Commodities | Aug 17 2006
By Greg Peel
Let’s take out the blip for the moment that was the Israel-Lebanon inspired move from around US$600/oz to US$650/oz and back again. This occurred in a period of oil price volatility and while most gold traders were sunning themselves on beaches. Consider, more importantly, the move up from the hard correction lows of around US$550/oz.
The World Gold Council reports that gold investment in the second quarter rose 19% to 130 tonnes and 75% on value compared to the second quarter last year. The increase was marked by the attraction of exchange-traded funds (ETF) which saw a US$789m inflow in the quarter.
The most popular ETF, streetTRACKS gold shares, held 371.9 tonnes of gold worth US$7.3bn as at June 30. Also notable was a 64% increase in demand for gold coins over the same period last year, with Turkey leading the charge and the US chiming in.
Bucking the trend was gold demand for jewellery, which was up 12% for the quarter but down 24% on last year in tonnage terms, to 562 tonnes. It is easy to forget in an investment mindset that most of the world’s gold still becomes jewellery, and that demand is very price sensitive.
Gold investors are hoping that the traditional jewellery demand increases will occur as usual in the latter quarters, coinciding with Asian wedding seasons. If this is the case, then Kitco analyst Jon Nadler suggests any siphoning off of significant tonnage in a time of fragile supply will mean reliance on the ebb and flow of geopolitical concerns will take a backseat to pure bullishness.
Overall gold supply was constrained in the second quarter, due to substantial mining company dehedging and a lack of selling from central banks. FN Arena noted yesterday that under the Washington Agreement, European central banks can sell 500 tonnes up to September. To date, only 331 tonnes have been sold. This has been enough to spook raging gold bull Dennis Gartman into halving his long position in the short term.
The question is, however, have the central banks simply been tardy, or have they decided not to sell? The Washington Agreement only limits sales, it doesn’t enforce them. There has been a growing trend amongst governments around the world to ease their US dollar investments and switch their foreign reserves into other assets, such as euro and gold. China, for example, holds next to no gold in its vaults.

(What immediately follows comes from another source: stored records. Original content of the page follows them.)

(** The kernel after the allocator took the block [h] back. *)
Definition free_block (h : Z) (k : kernel) : kernel :=
  match mpi_semaphore k with
  | Some blocks => set_mpi_semaphore (Some (h :: blocks)) (log (MemoryPoolFree h) k)
  | None => set_mem_common (h :: mem_common k) (log (MemoryFree h) k)
  end.

(** Whether [svcRtxSemaphoreDelete] returns the block of [s] to the
    allocator. *)
Definition system_object (s : os_semaphore_t) : bool :=
  negb (Z.land (flags s) osRtxFlagSystemObject =? 0).

(** The allocator call that takes the block [h] back. *)
Definition free_call (h : Z) (k : kernel) : event :=
  match mpi_semaphore k with
  | Some _ => MemoryPoolFree h
  | None => MemoryFree h
  end.

(** The threads woken in a trace, each with the result its call returns. *)
Definition wakeup (e : event * gmap Z os_semaphore_t) : option (os_thread_t * osStatus_t) :=
  match fst e with
  | ThreadWaitExit thread ret_val _ => Some (thread, ret_val)
  | _ => None
  end.

Definition wakeups (k : kernel) : list (os_thread_t * osStatus_t) :=
  omap wakeup (trace k).

(** The caller is in interrupt context or runs with interrupts masked. *)
Definition irq_context (k : kernel) : Prop := IPSR k <> 0 \/ PRIMASK k = true.

(** The caller is a thread and interrupts are not masked. *)
Definition thread_context (k : kernel) : Prop := IPSR k = 0 /\ PRIMASK k = false.

(** The suspension requests in a trace. *)
Definition is_suspension (e : event * gmap Z os_semaphore_t) : bool :=
  match fst e with
  | ThreadWaitEnter _ _ _ => true
  | _ => false
  end.

Definition suspensions (k : kernel) : list (event * gmap Z os_semaphore_t) :=
  filter (fun e => is_suspension e = true) (trace k).

(** The scenario of the spec on a fresh object of capacity one. *)
Definition scenario : M (Z * osStatus_t * osStatus_t * Z * osStatus_t * Z) :=
  let! h := osSemaphoreNew 1 0 None in
  let! r1 := osSemaphoreAcquire h 0 in
  let! r2 := osSemaphoreRelease h in
  let! c2 := osSemaphoreGetCount h in
  let! r3 := osSemaphoreAcquire h 0 in
  let! c3 := osSemaphoreGetCount h in
  ret (h, r1, r2, c2, r3, c3).

End rtx.

(** The values of the RTX5 headers, once for each strategy of the token
    counter. *)
Definition rtx5_headers (exclusive_access : Z) : rtx_lib_h :=
  Build_rtx_lib_h exclusive_access 5 0 1 1 65535 16
    (fun e : 1 = 0 => Z.neq_succ_diag_l 0 e)
    (conj (eq_refl : (0 ?= 65535) = Lt) (Z.le_refl 65535)).

Definition rtx5_masking : rtx_lib_h := rtx5_headers 0.
Definition rtx5_exclusive : rtx_lib_h := rtx5_headers 1.

(** Concrete kernels for the examples: no object yet, thread 1 of priority 10
    running at tick 100, a pool of two blocks. *)
Definition idle_thread : os_thread_t := mk_thread 1 10.

Definition boot : kernel :=
  mk_kernel ∅ 0 false 100 idle_thread true (Some [4096; 4112]) [] false [].

(** [boot] inside an interrupt handler. *)
Definition boot_irq : kernel :=
  mk_kernel ∅ 15 false 100 idle_thread true (Some [4096; 4112]) [] false [].

(** Attributes naming a caller-supplied control block at address 8192. *)
Definition caller_block : osSemaphoreAttr_t := mk_attr 0 0 8192 16.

Anecdotal evidence aside, Value View Gold Report editor Ned Schmidt notes gold is currently providing short term technical buy signals in US dollars, Canadian dollars, euros and pounds. Peter Grandich of the Grandich Letter believes the technicals suggest a large rally is on the cards, although he would prefer to see a further “washout” to below US$600/oz to cement the call. (Some late central bank selling perhaps?). He is maintaining his view that gold will break US$735/oz in 2007, and it’s a matter of when, not if.
Technical chartists at Barclays Capital, however, believe the odds are in favour of short term weakness. Citing several signals including intra-day momentum oscillators having become overbought, the chartists believe gold bullion is likely to move south first before resuming its upward path. Downside targets are seen towards the July 2006 low and confluence of support in the US$600/605 area, the chartists say. They add bulls need to “retake” the US$635/40 area to alleviate immediate downside potential.
Using weekly patterns analysis/Elliott wave counts Barclays believes there are still higher highs to come for gold, but these will probably now be late this year, or even into next year.
In the meantime, expect erratic choppy ranges, the chartists say.